Fin de ciclo
No hay ser más temerario que una persona habitualmente discreta y moderada que se da cuenta que sus principios y preceptos morales le exigen que haga algo que, si solo fuese por su propia satisfacción y curiosidad, no hubiera tenido nunca el atrevimiento de hacer.
No hay ser más temerario que una persona habitualmente discreta y moderada que se da cuenta que sus principios y preceptos morales le exigen que haga algo que, si solo fuese por su propia satisfacción y curiosidad, no hubiera tenido nunca el atrevimiento de hacer.

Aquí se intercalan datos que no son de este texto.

(* ===== verification/KernelPoolExamples.v ===== *)
(** * The shared pool on a small machine

    Three kernel pages and three cores: an address is mapped, which takes one page for the
    page table, and a thread is created, which takes the other two for its stacks. *)

From stdpp Require Import base gmap list.
From S2P Require Import Prelude.
From S2P Require Import Hlib.
From S2P Require Import MemLayout.
From S2P Require Import Frame.
From S2P Require Import Kpool.
From S2P Require Import Upage.
From S2P Require Import AddressSpace.
From S2P Require Import SysMm.
From S2P Require Import SysMmSpec.
From S2P Require Import ThreadBase.
From S2P Require Import Cond.
From S2P Require Import Thread.
From S2P Require Import ThreadSpec.
From S2P Require Import Sleep.
From S2P Require Import ThreadSteps.
From S2P Require Import Scheduler.
From S2P Require Import Stacks.
From S2P Require Import KernelPool.
From S2P Require Import MailboxExamples.
From S2P Require Import SchedulerExamples.

Open Scope Z_scope.

#[local] Existing Instances mem_small mem_small_laws bitmap_sets bitmap_sets_laws mmu_small mmu_small_laws cores_three.

#[local] Instance pool_config : FrameConfig.
Proof. by split. Qed.

Lemma cores_three_pool_laws : CoreHwLaws cores_three TargetOpenRISC.
Proof.
  split; [done|done|done|]. intros i. pose proof (Z.mod_pos_bound i 32 ltac:(done)) as Hb.
  unfold mm_is_kaddr_on, mm_is_kaddr. cbn -[Z.modulo]. split; [lia|]. apply orb_true_iff. left. apply andb_true_iff. lia.
Qed.
#[local] Existing Instance cores_three_pool_laws.

Definition tm_static_pool : tm := tm_set_pool (Kpool [0; 0; 0] [tt; tt; tt]) tm_start.
Definition tm_initial : tm := Eval vm_compute in outcome_state (thread_init tm_static_pool) tm_static_pool.
Definition kern_small : kern := Kern mm_empty tm_initial.

Definition tm_mapped : tm := Eval vm_compute in share_mm mm_one tm_initial.
Definition tm_full : tm := Eval vm_compute in outcome_state (thread_create 60 0 tm_mapped) tm_mapped.
Definition kern_full : kern := Kern (share_tm tm_full (kmem (pool mm_one)) mm_one) tm_full.

Lemma kern_small_initial : kern_initial kern_small.
Proof.
  split; simpl.
  - exact mm_empty_wf.
  - vm_compute; eauto.
  - intros a (pd & v & i & _ & Hi & _). by rewrite mm_empty_slot in Hi.
  - exists 50, tm_static_pool. split_and!; [|done|vm_compute; reflexivity|vm_compute; reflexivity].
    split; try done. split_and!; [done|done|]. repeat (apply Forall_cons_2; [by left|]). apply Forall_nil_2.
  - reflexivity.
Qed.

La frase es de Faulkner pero yo me la repito cada Diada cuando salgo dispuesta a ir a la manifestación independentista de Barcelona. Y como yo muchos, poco inclinados a la masificación y al griterío, que se plantan bajo el sol para contarse entre sus conciudadanos, defendiendo una de las pocas causas colectivas en las que creen.
Porque, en el fondo, se trata de eso. Ante los racionalistas que afirman, como tocados por la gracia de la Ilustración, que sólo existe lo que es ley, hay muchos convencidos que existe una comunidad política, que resulta ser la mía, que aunque no se reconozca en la ley existe como sujeto político.
Este es el punto donde acaban todas mis discusiones con amigos unionistas. No en los análisis de los hechos ni en el contenido de los discursos sino en mi creencia que Cataluña tiene derecho a autodeterminarse, mientras ellos niegan ese derecho.
Y es la defensa de ese derecho, que se transforma en un acto de dignidad, lo único que explica que gente de orden se coma los prejuicios y vaya a defender en la calle lo que quiere defender en un Parlamento.
Es lo único que explica que yo, que no se me conoce por ser de extrema izquierda, asienta convencida delante de la pantalla cuando la cupera Anna Gabriel afirma en el Parlamento que «no es un tema de legalidad, es un tema de legitimidad». Aun sabiendo que eso es legalmente falso pero moralmente justificable.
Y es lo que explica que gente como yo, discreta y moderada como aquel personaje de Faulkner; gente que está convencida que la ley está para cumplirse, nos encontremos justificando y apoyando algo que solo puedo reconocer como una revolución.
Las Diadas siempre están llenas de gente que, lejos del ánimo festivo popular, están ahí pensando a ver cuando acabará el suplicio. Pero este año había algo distinto. Ahí donde normalmente había resignación hoy se intuía una alegría extraña de fin de ciclo.
No porque estemos seguros de que vamos a ganar, sino porque se intuye que después de lo ocurrido esta semana en el Parlament, el juego ya nunca podrá volver a ser el mismo.